What is the most difficult conversation most of your front line team members have with your prospects and clients? Price. What is the number one objection your sales team shares with you regarding why they don’t close more of their opportunities? Price. What is the one psychological blocker that must be addressed before any sale can be made?

Allow me to save you the angst of automatically answering “price” and jumping in the middle of all these questions that lead to conversations about false price-related assumptions and limiting beliefs we all have. When I say “assumptions and beliefs we all have,” I truly mean all of us, not just the sales team, managers or company representatives involved in the process; I’m talking about the client as well.

Salespeople are taught limiting beliefs about price throughout their lives (personally and professionally), and so are clients. When we factor in that clients get the majority of their home service, replacement and upgrade education from in-home service and sales professionals, there is a lot of confusion about real value-based pricing. The truth is: What we believe as an industry, we automatically project upon the client. Why do you think some companies are scaling faster than ever and adding team members by the handfuls, while most contractors are all aboard the “whining and complaining wagon?” That wagon is being driven by false assumptions that you can’t create the service business you really want right now based on market, recruiting or other perceived limitations.

One of the first things to address is the pricing conversation taking place both inside and outside the walls of your office and service trucks. What is your team saying regarding your price and value proposition at a scheduled weekly training meeting? Do they give feedback that the price is definitely too low, a little too high or just about right? You might be reading this and thinking, “Price is definitely too low? What technician or salesperson would ever say that?” Rest assured my friend, many of your competitors have a team that wants the price (and value proposition) to be higher than most in the market. This is because of the positioning it automatically gives them when it comes to a pricing conversation.

There are specific reasons for price to be at certain levels depending on product, service, profit margin desire, lifetime client value, etc.


There are three ways price is utilized, effectively or not, and it directly impacts your sales and overall results in the service business. Price is used and positioned as a crutch, a reason or a differentiator every time your client and team members have an interaction involving price.

1. Crutch-based pricing. This model of pricing and sales communication reveals itself in most companies and most interactions the majority of the time. This happens when the team fails to believe in the value of what is behind the price, or there is a lack of training around how to demonstrate those value points. We see this every day in all trades, regardless of number of options or dollar amounts presented. One of the greatest examples of crutch-based pricing is our industrywide maintenance agreement programs.

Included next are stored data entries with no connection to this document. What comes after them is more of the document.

(* ===== verification/GuardQuota.v ===== *)
(** Abuse control: [src/src/guard/quota.go], with the destinations of
    [network.go], and [enumeration.go].

    A tracker is its policy and its table; the calls take the time that the clock
    answers.  Every method holds the mutex, so a call is one step. *)
From stdpp Require Import prelude strings list gmap.
From Stdlib Require Import ZArith Lia.
From coqutil Require Export Datatypes.RecordSetters.
From S2P Require Import Prelude GoTime Errors Sql Text Token Outbound Guard.
Export DoubleBraceUpdate.

Definition Second : Z := 1000000000.
Definition Minute : Z := 60 * Second.
Definition Millisecond : Z := 1000000.

(** * Quotas *)

Definition QuotaSites : string := "sites".
Definition QuotaApps : string := "apps".
Definition QuotaContainers : string := "containers".
Definition QuotaVMs : string := "vms".
Definition QuotaDatabases : string := "databases".
Definition QuotaMailboxes : string := "mailboxes".
Definition QuotaDNSZones : string := "dns_zones".
Definition QuotaStorageBytes : string := "storage_bytes".
Definition QuotaBackupBytes : string := "backup_bytes".
Definition QuotaBandwidthBytes : string := "bandwidth_bytes".
Definition QuotaCPUCores : string := "cpu_cores".
Definition QuotaMemoryBytes : string := "memory_bytes".
Definition QuotaOutboundEmails : string := "outbound_emails".

Definition Unlimited : Z := -1.

Notation Quota := (gmap string Z).
Notation Usage := (gmap string Z).

Definition Allowance (q : Quota) (kind : string) : Z := default 0 (q !! kind).

Definition CheckQuota (q : Quota) (current : Usage) (kind : string) (requested : Z) : Checked () :=
  if kind =s "" then deny ReasonInvalidInput else
  if requested <=? 0 then deny ReasonInvalidInput else
  let limit := Allowance q kind in
  if limit =? Unlimited then Ok () else
  if limit <=? 0 then deny ReasonQuotaExceeded else
  let used := default 0 (current !! kind) in
  if used <? 0 then deny ReasonInvalidInput else
  if max_int64 -! requested <? used then deny ReasonQuotaExceeded else
  if limit <? used +! requested then deny ReasonQuotaExceeded else Ok ().

(** * Destinations: network.go *)

Definition deniedHostSuffixes : list string :=
  [".cluster.local"; ".consul"; ".internal"; ".local"; ".localdomain"; ".localhost"; ".svc"].

Definition deniedHostNames : list string :=
  ["100.100.100.200"; "169.254.169.254"; "169.254.170.2"; "fd00:ec2::254"; "gateway.docker.internal";
   "host.containers.internal"; "host.docker.internal"; "host.lima.internal"; "instance-data"; "kubernetes";
   "kubernetes.default"; "kubernetes.default.svc"; "localhost"; "localhost.localdomain"; "metadata";
   "metadata.google.internal"; "metadata.oraclecloud.com"; "metadata.packet.net";
   "metadata.platformequinix.com"; "metadata.tencentyun.com"].

Definition IsGlobalUnicast (ip : IP) : bool :=
  ((length ip =? 4)%nat || (length ip =? 16)%nat) && negb (bool_decide (To4 ip = Some [255; 255; 255; 255])) &&
  negb (IsUnspecified ip) && negb (IsLoopback ip) && negb (IsMulticast ip) && negb (IsLinkLocalUnicast ip).

(** The octets of [netip.AddrFromSlice(ip).Unmap()]; [None] for a slice of another length. *)
Definition unmapped (ip : IP) : option (list Z) :=
  if (length ip =? 4)%nat then Some ip else
  if (length ip =? 16)%nat then Some (default ip (To4 ip)) else None.

(** A nil address is the empty list. *)
Definition checkAddr (ip : IP) : Checked () :=
  if (length ip =? 0)%nat then deny ReasonOutboundBlocked else
  if IsPrivateOrLoopbackIP ip then deny ReasonOutboundBlocked else
  if negb (IsGlobalUnicast ip) || IsMulticast ip || IsUnspecified ip then deny ReasonOutboundBlocked else
  match unmapped ip with
  | None => deny ReasonOutboundBlocked
  | Some octets =>
      if (length octets =? 4)%nat &&
         ((byte_at octets 0 =? 100) && (64 <=? byte_at octets 1) && (byte_at octets 1 <=? 127))
      then deny ReasonOutboundBlocked else
      if (length octets =? 4)%nat &&
         ((byte_at octets 0 =? 192) && (byte_at octets 1 =? 0) && (byte_at octets 2 =? 0))
      then deny ReasonOutboundBlocked else Ok ()
  end.

Fixpoint checkAddrs (ips : list IP) : Checked () :=
  match ips with [] => Ok () | ip :: rest => try _ := checkAddr ip in checkAddrs rest end.

Notation Resolver := (option (string → option (list IP))).

(** The resolver that answers with the addresses given. *)
Definition FixedResolver (ips : list IP) : Resolver := Some (λ _, Some ips).

(** [netip.ParseAddr], as the bytes of the address. *)
Class ParseAddr := { parse_addr : string → option IP }.

Section network.
Context {U : Unicode} {PA : ParseAddr}.

Definition CheckOutboundHost (host : string) (resolve : Resolver) : Checked () :=
  let host := TrimSpaceU host in
  if host =s "" then deny ReasonOutboundBlocked else
  let host := TrimSuffix (TrimPrefix host "[") "]" in
  let host := TrimSuffix host "." in
  let lower := ToLowerU host in
  if member lower deniedHostNames then deny ReasonOutboundBlocked else
  if existsb (HasSuffix lower) deniedHostSuffixes then deny ReasonOutboundBlocked else
  match parse_addr lower with
  | Some ip => checkAddr ip
  | None =>
      if negb (is_ok (ValidateHostname lower)) then deny ReasonOutboundBlocked else
      match resolve with
      | None => deny ReasonOutboundBlocked
      | Some answer =>
          match answer lower with
          | None => deny ReasonOutboundBlocked
          | Some ips => if (length ips =? 0)%nat then deny ReasonOutboundBlocked else checkAddrs ips
          end
      end
  end.

(** [strings.Trim(s, cutset)] for brackets. *)
Definition bracket (r : Z) : bool := (r =? 91) || (r =? 93).

Definition isLoopbackHost (host : string) : bool :=
  member (ToLowerU (string_of (trim bracket (runes (TrimSpaceU host))))) ["127.0.0.1"; "::1"; "localhost"].

Fixpoint portValue (value : Z) (s : string) : option Z :=
  match s with
  | EmptyString => Some value
  | String c s => if is_digit c then portValue (value *! 10 +! digit_value c) s else None
  end.

Definition ValidatePort (port : string) : Checked () :=
  if port =s "" then deny ReasonInvalidInput else
  if 5 <? slen port then deny ReasonInvalidInput else
  match portValue 0 port with
  | None => deny ReasonInvalidInput
  | Some value => if (value <? 1) || (65535 <? value) then deny ReasonInvalidInput else Ok ()
  end.

(** [net.SplitHostPort] is [split]. *)
Definition ValidateListenAddress (split : string → option (string * string)) (addr : string)
    (loopbackOnly : bool) : Checked () :=
  if addr =s "" then deny ReasonInvalidInput else
  match split addr with
  | None => deny ReasonInvalidInput
  | Some (host, port) =>
      try _ := ValidatePort port in
      if negb loopbackOnly then Ok () else
      if negb (isLoopbackHost host) then deny ReasonInvalidInput else Ok ()
  end.

(** * Outbound control *)

Definition deniedOutboundPorts : list Z :=
  [25; 135; 137; 138; 139; 445; 465; 587; 1900; 2375; 2376; 3333; 4444; 5555; 7777; 9999; 14433; 14444; 45700].

Record OutboundPolicy := mkOutboundPolicy { op_AllowedPorts : list Z; op_MaxDistinctTargets : Z; op_Window : Z }.

Definition DefaultOutboundPolicy : OutboundPolicy := mkOutboundPolicy [] 200 Minute.

(** Per tenant, when each target was last allowed. *)
Record OutboundControl := mkOutboundControl {
  oc_policy : OutboundPolicy; oc_targets : gmap string (gmap string Z) }.

Definition NewOutboundControl (policy : OutboundPolicy) : OutboundControl := mkOutboundControl policy ∅.

Definition CheckDestination (c : OutboundControl) (host : string) (port : Z) (resolve : Resolver) : Checked () :=
  if (port <? 1) || (65535 <? port) then deny ReasonOutboundBlocked else
  if existsb (Z.eqb port) deniedOutboundPorts then deny ReasonOutboundBlocked else
  let allowed := op_AllowedPorts (oc_policy c) in
  if negb (length allowed =? 0)%nat && negb (existsb (Z.eqb port) allowed) then deny ReasonOutboundBlocked else
  CheckOutboundHost host resolve.

Definition aged (cutoff : Z) (seen : gmap string Z) : gmap string Z := filter (λ kv, cutoff ≤ kv.2) seen.

Definition Allow (c : OutboundControl) (tenantID host : string) (port : Z) (resolve : Resolver) (now : Z)
    : Checked () * OutboundControl :=
  if tenantID =s "" then (deny ReasonOutboundBlocked, c) else
  match CheckDestination c host port resolve with
  | Err e => (Err e, c)
  | Ok _ =>
      if (op_MaxDistinctTargets (oc_policy c) <=? 0) || (op_Window (oc_policy c) <=? 0) then (Ok (), c) else
      let seen := aged (now - op_Window (oc_policy c)) (default ∅ (oc_targets c !! tenantID)) in
      let store seen := c {{ oc_targets := <[tenantID := seen]> (oc_targets c) }} in
      let target := host +:+ ":" +:+ itoa port in
      match seen !! target with
      | Some _ => (Ok (), store (<[target := now]> seen))
      | None =>
          if op_MaxDistinctTargets (oc_policy c) <=? Z.of_nat (size seen)
          then (deny ReasonRateLimited, store seen)
          else (Ok (), store (<[target := now]> seen))
      end
  end.

Definition Cleanup (c : OutboundControl) (now : Z) : OutboundControl :=
  if op_Window (oc_policy c) <=? 0 then c else
  c {{ oc_targets := omap (λ seen,
    let seen := aged (now - op_Window (oc_policy c)) seen in
    if (size seen =? 0)%nat then None else Some seen) (oc_targets c) }}.
End network.

(** * Lockout *)

Record LockoutPolicy := mkLockoutPolicy {
  lp_Threshold : Z; lp_Window : Z; lp_Duration : Z; lp_BaseBackoff : Z; lp_MaxBackoff : Z }.

Definition DefaultLockoutPolicy : LockoutPolicy :=
  mkLockoutPolicy 10 (15 * Minute) (15 * Minute) (250 * Millisecond) (8 * Second).

(** [until] is none for the zero time. *)
Record lockoutEntry := mklockoutEntry { le_failures : Z; le_first : Z; le_last : Z; le_until : option Z }.

Record Lockout := mkLockout { lo_policy : LockoutPolicy; lo_entries : gmap string lockoutEntry }.

Definition NewLockout (policy : LockoutPolicy) : Lockout := mkLockout policy ∅.

Definition before_until (now : Z) (e : lockoutEntry) : bool :=
  match le_until e with Some until => now <? until | None => false end.

Definition LockoutCheck (l : Lockout) (key : string) (now : Z) : Checked () :=
  if key =s "" then deny ReasonSubjectInvalid else
  match lo_entries l !! key with
  | None => Ok ()
  | Some entry => if before_until now entry then deny ReasonLockedOut else Ok ()
  end.

(** The loop of the back-off with [n] rounds to go. *)
Fixpoint backoffLoop (maxBackoff backoff : Z) (n : nat) : Z :=
  match n with
  | O => backoff
  | S n => if (0 <? maxBackoff) && (maxBackoff <=? backoff) then backoff
           else backoffLoop maxBackoff (backoff *! 2) n
  end.
(** * Further properties *)

(** ** Ring buffer: any well-formed state, and the layout of the cells *)

Module RingBufferMore.
Import RingBuffer RingBufferFacts.

Section more.
Context {A : Type}.
Implicit Types (rb : t A) (x : A) (items : list A).

Lemma toArrayDesc_push rb x :
  wf rb →
  toArrayDesc (push rb x) = take (limit rb) (Item x :: toArrayDesc rb).
Proof.
  intros Hwf. pose proof Hwf as [HL Hb Hh Hc].
  rewrite !toArrayDesc_contents by (try apply push_wf; done).
  rewrite contents_push by done. rewrite reverse_snoc.
  destruct (limit rb) as [|L] eqn:HLim; [lia|]. simpl. f_equal.
  case_decide as Hroom.
  - rewrite take_ge; [done|]. rewrite length_reverse, length_contents. lia.
  - rewrite reverse_drop, length_contents. f_equal. lia.
Qed.

Lemma take_app_take {B : Type} (n : nat) (l k : list B) :
  take n (l ++ take n k) = take n (l ++ k).
Proof.
  rewrite !take_app, take_take. do 2 f_equal. lia.
Qed.

Lemma toArrayDesc_pushes_wf rb items :
  wf rb →
  toArrayDesc (pushes rb items) =
  take (limit rb) ((Item <$> reverse items) ++ toArrayDesc rb).
Proof.
  unfold pushes. revert rb.
  induction items as [|x items IH]; intros rb Hwf; simpl.
  - rewrite take_ge; [done|].
    rewrite toArrayDesc_contents, length_reverse, length_contents by done.
    apply Hwf.
  - rewrite IH by (by apply push_wf).
    rewrite limit_push, toArrayDesc_push by done.
    rewrite take_app_take, reverse_cons, fmap_app. simpl.
    by rewrite <- app_assoc.
Qed.
(** The dispatch changes no cell that the collaborators keep, and the
    events of a fan-out are new objects. *)
Lemma dispatch_frame parsers event s :
  ∃ h' lp' t,
    dispatch postMessage JSON_stringify parsers event s =
      (Ok tt, State h' lp' (trace s ++ t))
    ∧ ∀ l, is_Some (store s !! l) → collaborators_keep postMessage l parsers →
           h' !! l = store s !! l
           ∧ ∀ run, run ∈ entered t → run.1 ≠ VRef l ∨ run = (event, store s).
Proof.
  rewrite dispatch_run.
  destruct (get_prop event "Records" (store s)) as [records|e].
  - destruct (lodash.isArray records (store s) && _).
    + destruct (for_in_Records_frame parsers event records
                  (for_in_keys records (store s)) (State (store s) None (trace s)))
        as (r & h' & lp' & t & Hrun & Hc & Hf).
      cbn [store lastParser trace] in *. rewrite Hrun.
      destruct (finish_run r (State h' lp' (trace s ++ t))) as (t' & -> & He' & _ & _).
      cbn [store lastParser trace]. exists h', lp', (t ++ t').
      rewrite <- app_assoc. split; [done|].
      intros l Hl Hk. destruct (Hf l Hl Hk) as [Hl' Hin]. split; [done|].
      intros run. rewrite entered_app, He', app_nil_r. intros Hrun'. left.
      by apply Hin.
    + unfold mbind, M_bind.
      destruct (processEvent_shape parsers event (State (store s) None (trace s)))
        as (r1 & h1 & lp1 & t1 & Hrun1 & He1 & Hp1 & Hc1 & Hf1).
      cbn [store lastParser trace] in *. rewrite Hrun1.
      destruct (handle_result_shape r1
                  (State h1 lp1 (trace s ++ Enter event (store s) :: t1)))
        as (r2 & h2 & t2 & Hrun2 & He2 & Hc2 & Hf2 & _).
      cbn [store lastParser trace] in *. rewrite Hrun2.
      destruct (finish_run r2 (State h2 lp1
                  ((trace s ++ Enter event (store s) :: t1) ++ t2)))
        as (t' & -> & He' & _ & _).
      cbn [store lastParser trace].
      exists h2, lp1, ((Enter event (store s) :: t1) ++ t2 ++ t').
      split; [by rewrite <- !app_assoc|].
      intros l Hl [Hkp Hks].
      assert (H1 : h1 !! l = store s !! l) by by apply Hf1.
      split; [rewrite Hf2; [done|by rewrite H1|done]|].
      intros run. rewrite !entered_app. simpl. rewrite He1, He2, He'. simpl.
      intros ->%list_elem_of_singleton. by right.
  - destruct (finish_run (Raise e) (State (store s) None (trace s)))
      as (t' & -> & He' & _ & _).
    cbn [store lastParser trace]. exists (store s), None, t'. split; [done|].
    intros l Hl Hk. split; [done|]. rewrite He'. intros run Hin.
    by apply elem_of_nil in Hin.
Qed.

(** ** The first two statements and the decoding *)

Lemma prologue_trace event context s s0 :
  prologue JSON_stringify event context s = (Ok tt, s0) →
  ∃ text, trace s0 = trace s ++ [Console Log [AVal (VStr "Incoming Message:"); AVal text]]
          ∧ lastParser s0 = lastParser s.
Proof.
  unfold prologue, set_prop. unfold_M.
  destruct context as [| | | | | |lc]; try done.
  destruct (store s !! lc) as [[m|a]|]; simpl;
    (destruct (JSON_stringify event _) as [text|e]; simpl; [|done]);
    intros [= <-]; by exists text.
Qed.
(** * The prediction helper of the terminal

    A shallow embedding of
    [gamestonk_terminal/common/prediction_techniques/pred_helper.py]:
    [prepare_scale_train_valid_test], [forecast],
    [mean_absolute_percentage_error] and [print_prediction_kpis], together
    with the parts of Python, numpy and scikit-learn these functions call.

    Prices are binary64 numbers (numpy's [float64]), modelled by Rocq's
    primitive floats; Python integers are [Z]; a pandas series is the list of
    its (index, value) rows; an exception is an explicit outcome. *)

From Stdlib Require Import String.
From Stdlib Require Import ZArith List Bool Lia Floats Permutation.
Import ListNotations.

(* ================================================================== *)
(** * Python: exceptions, slices, ranges *)
(* ================================================================== *)

(** The places a [ValueError] comes from in the modelled calls. *)
Inductive ValueErrorOrigin : Type :=
| Broadcast            (* numpy: operands could not be broadcast together *)
| InconsistentLength   (* sklearn check_consistent_length *)
| EmptyArray           (* sklearn check_array: 0 sample(s) *)
| NonFinite            (* sklearn check_array: NaN or infinity in the input *)
| TestSizeRange        (* sklearn: test_size not a float in the (0, 1) range *)
| SplitTooLarge        (* sklearn: train and test sizes exceed the samples *)
| EmptyTrainSet        (* sklearn: the resulting train set will be empty *)
| CeilOfNaN            (* math.ceil: cannot convert float NaN to integer *)
| FrameShape.          (* pandas: shape of passed values against the index *)

Inductive Exception : Type :=
| ValueError (origin : ValueErrorOrigin)
| OverflowError        (* math.ceil of an infinity *)
| ArgumentTypeError    (* argparse: rejected argument value *)
| IndexError
| UnboundLocalError
| AttributeError
| NotFittedError.

(** The outcome of a call: a value, or a raised exception. *)
Inductive Outcome (A : Type) : Type :=
| Returns (a : A)
| Raises (e : Exception).
Arguments Returns {A} a.
Arguments Raises {A} e.

Definition bind {A B : Type} (m : Outcome A) (k : A -> Outcome B) : Outcome B :=
  match m with
  | Returns a => k a
  | Raises e => Raises e
  end.

Notation "x <- m ;; k" := (bind m (fun x => k))
  (at level 61, m at next level, right associativity).
Notation "' p <- m ;; k" := (bind m (fun p => k))
  (at level 61, p pattern, m at next level, right associativity).

Fixpoint mapM {A B : Type} (f : A -> Outcome B) (l : list A) : Outcome (list B) :=
  match l with
  | [] => Returns []
  | a :: l' => b <- f a ;; bs <- mapM f l' ;; Returns (b :: bs)
  end.

Definition len {A : Type} (l : list A) : Z := Z.of_nat (length l).

(** A slice bound [i] of a sequence of [n] items, as Python clips it. *)
Definition slice_bound (n i : Z) : Z :=
  if (i <? 0)%Z then Z.max 0 (i + n) else Z.min i n.

(** [l[start:stop]]; [None] is an omitted bound. *)
Definition py_slice {A : Type} (l : list A) (start stop : option Z) : list A :=
  let a := match start with Some i => slice_bound (len l) i | None => 0%Z end in
  let b := match stop with Some j => slice_bound (len l) j | None => len l end in
  firstn (Z.to_nat (b - a)) (skipn (Z.to_nat a) l).

(** [range(a, b)] and [range(n)]; numpy's [arange] on integers is the same. *)
Definition py_range2 (a b : Z) : list Z :=
  map (fun k => (a + Z.of_nat k)%Z) (seq 0 (Z.to_nat (b - a))).
Definition py_range (n : Z) : list Z := py_range2 0 n.

(** The position an integer index [i] stands for among [n] items, negative
    ones counting from the end. *)
Definition position (n i : Z) : Z :=
  if (i <? 0)%Z then (i + n)%Z else i.

(** The item at index [i]; out of bounds is an [IndexError]. *)
Definition item {A : Type} (l : list A) (i : Z) : Outcome A :=
  let j := position (len l) i in
  if (j <? 0)%Z then Raises IndexError
  else match nth_error l (Z.to_nat j) with
       | Some x => Returns x
       | None => Raises IndexError
       end.

(* ================================================================== *)
(** * numpy on one-dimensional float64 arrays *)
(* ================================================================== *)

Module Np.
Open Scope float_scope.

(** An elementwise binary operation, with numpy's broadcasting of shapes
    [(n,)] and [(m,)]: equal lengths, or one of them of length 1. *)
Definition binop (f : float -> float -> float) (a b : list float)
  : Outcome (list float) :=
  if Nat.eqb (length a) (length b) then
    Returns (map (fun '(x, y) => f x y) (combine a b))
  else match a, b with
       | _, [y] => Returns (map (fun x => f x y) a)
       | [x], _ => Returns (map (fun y => f x y) b)
       | _, _ => Raises (ValueError Broadcast)
       end.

If you don’t believe me, do five ride-alongs with your team and you’ll witness five separate maintenance agreement presentations. You will see immediately as soon as the discount amount from the club savings exceeds the investment of the maintenance plan, the client will become a member. Period. It happens all the time. Where else is this showing up in your sales process?

2. Reason-based pricing. This model of pricing is common as a way to justify price, and is used by owners and team members alike. Some people feel every single detail needs to be rationalized within each interaction rather than understanding that finding value points important to the client is the real key. One of the powers of written, upfront pricing is it eliminates this age-old question in the prospect’s mind of “why” the price is what it is. Is it because of the neighborhood? Is it because of how far it is from the office? Is it because you are busy? Is it because you are slow?

There are specific times and places to utilize reason-based pricing, but it is not effective the way most of your team is probably utilizing it. The reason for your price does not matter as long as it meets and exceeds your client’s value desire. Your price may be higher for a myriad of reasons. The client really doesn’t care about the true “why;” they just need to know they are making the best value-based decision possible for their situation and family.

3. Differentiator-based pricing. This model of pricing is the least common, and yet, it’s the most profitable (and fun) positioning model in the marketplace. Differentiator-based pricing is built on a value demonstration and delivery system, focused on client relations from the beginning to the end.

We tend to think our pricing is assessed and judged during the options presentation at the table in the home. However, pricing becomes a differentiator when a system is in place, which assures each value box”gets checked during the entire client experience. This is no different than the buying experience you have been through periodically in your own life as a client. These experiences are sometimes hard to recall, but I’m sure you can think of a time when your experience was so amazing during every step that when you got to the price reveal you thought, “Well, it seems higher than I planned, but I really like (fill in the blank).”

Just like the experience you are recalling, your clients can like the person, process, product, brand, culture, etc. Differentiator pricing is the least common, yet most profitable because it takes effort, focus, training and commitment. However, you’re already doing most, if not all of those four items. Why not get more focused on your own value differentiators and train your team?  When you focus on what really matters during the client interaction, like delivering value and truly connecting, you are positioning yourself away from crutch-based and reason-based pricing. Trust me, when you position your pricing correctly, it will have a hugely positive impact on your sales.